L’art que Kurosawa emprunte à Shakespeare est celui de l’apocalypse, autrement dit de la révélation. La fin de la pièce coïncide toujours avec la fin d’un monde, puisque ce dernier « n’est pas pour toujours » (11). Bruyante et guerrière dans le Japon médiéval du Château de l’araignée et de Ran, cette révélation a lieu dans les ténèbres et le silence dans Les Salauds, lorsque Keiko et Tatsuo apprennent la vérité sur leur père. Chez Shakespeare comme chez Kurosawa, l’apocalypse atteint tout et tous : le sujet de la narration, l’objet de la narration et la narration en elle-même. Le premier est en proie à la folie, le second ne signifie rien et la troisième est pleine de bruit et de fureur.
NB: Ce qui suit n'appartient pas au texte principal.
(** X17.  The canvas revision loads pdf.js on the first request that passes the
    guard and keeps it from then on; a rejected request does not load it,
    and the other two revisions never do. *)
Theorem pdfjs_is_loaded_on_first_use s r req w :
  pdfjsLib (handle s r req w).2 =
  match s with
  | OnCanvas _ _ => pdfjsLib w || negb (guard r req)
  | _ => pdfjsLib w
  end.
Proof.
  destruct (handle_ends s r req w) as [Hg|e w1 Hg Hr|png w1 Hg Hr Hn|png w1 n Hg Hr Hn];
    rewrite ?conversion_failed_run, Hg; simpl.
  - destruct s; [done| |done]. by rewrite orb_false_r.
  - destruct s as [f|g t|c]; simpl in Hr.
    + rewrite first_page_run in Hr. by injection Hr as _ <-.
    + pose proof (convertPdfToPng_loads g t (input_of r req)
                    (correlationId_of req) (ticked w)) as Hl.
      rewrite Hr in Hl. simpl in Hl. by rewrite Hl, orb_true_r.
    + unfold_js. simpl in Hr. by split_run.
  - destruct s as [f|g t|c]; simpl in Hr.
    + rewrite first_page_run in Hr. by injection Hr as _ <-.
    + pose proof (convertPdfToPng_loads g t (input_of r req)
                    (correlationId_of req) (ticked w)) as Hl.
      rewrite Hr in Hl. simpl in Hl. by rewrite Hl, orb_true_r.
    + unfold_js. simpl in Hr. by split_run.
  - destruct s as [f|g t|c]; simpl in Hr.
    + rewrite first_page_run in Hr. by injection Hr as _ <-.
    + pose proof (convertPdfToPng_loads g t (input_of r req)
                    (correlationId_of req) (ticked w)) as Hl.
      rewrite Hr in Hl. simpl in Hl. by rewrite Hl, orb_true_r.
    + unfold_js. simpl in Hr. by split_run.
Qed.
Autrement dit (Macbeth, V, 5) :
« It is a tale
Told by an idiot, full of sound and fury,
Signifying nothing ».
Augustin Talbourdel
(1) « He comes, like the catastrophe of the old comedy ».
« Il arrive à point comme la catastrophe de la vieille comédie » (King Lear, I, 2)
(2) « Things that love night
Love not such nights as these ».
« Les êtres qui aiment la nuit – n’aiment pas de pareilles nuits » (King Lear, III, 2)
(3) « You have now the good advantage of the night » (King Lear, II, 1)
(4) « I must become a borrower of the night
For a dark hour or twain » (Macbeth, III, 1)
(5) « This cold night will turn us all to fools and madmen ».
« Cette froide nuit nous rendra tous fous et frénétiques » (King Lear, III, 4)
(6) « Macbeth : What is the night ?
Lady Macbeth : Almost at odds with morning, which is which ».
« Macbeth : Où en est la nuit ?
Lady Macbeth : – À l’heure encore indécise de sa lutte avec le matin (Macbeth, III, 4)
« Malcolm : The night is long that never finds the day ».
« Malcolm : Elle est longue la nuit qui ne trouve jamais le jour ! » (Macbeth, IV, 3)
(7) Le Château de l’araignée, monologue de l’« esprit malin ».
(8) « Lear : Nothing can come of nothing : speak again »
« Lear : De rien, rien ne peut advenir : parlez encore » (King Lear, I, 1)
(9) Deuxième occurrence : King Lear, I, 4
« Lear : Why, no, boy ; nothing can be made out of nothing ».
(10) « Cordelia : Time shall unfold what plighted cunning hides » (King Lear, I, 1)
(11) « This world is not for aye »
« Ce monde n’est pas pour toujours » (Hamlet, III, 3)
Nos éditions de référence pour les pièces de Shakespeare citées sont : Othello, Le Roi Lear, Macbeth, trad. François-Victor Hugo, GF-Flammarion, 1969 ; Comme il vous plaira, trad. François-Victor Hugo, GF-Flammarion, 1993 ; Hamlet, trad. François-Victor Hugo, GF-Flammarion, 2005.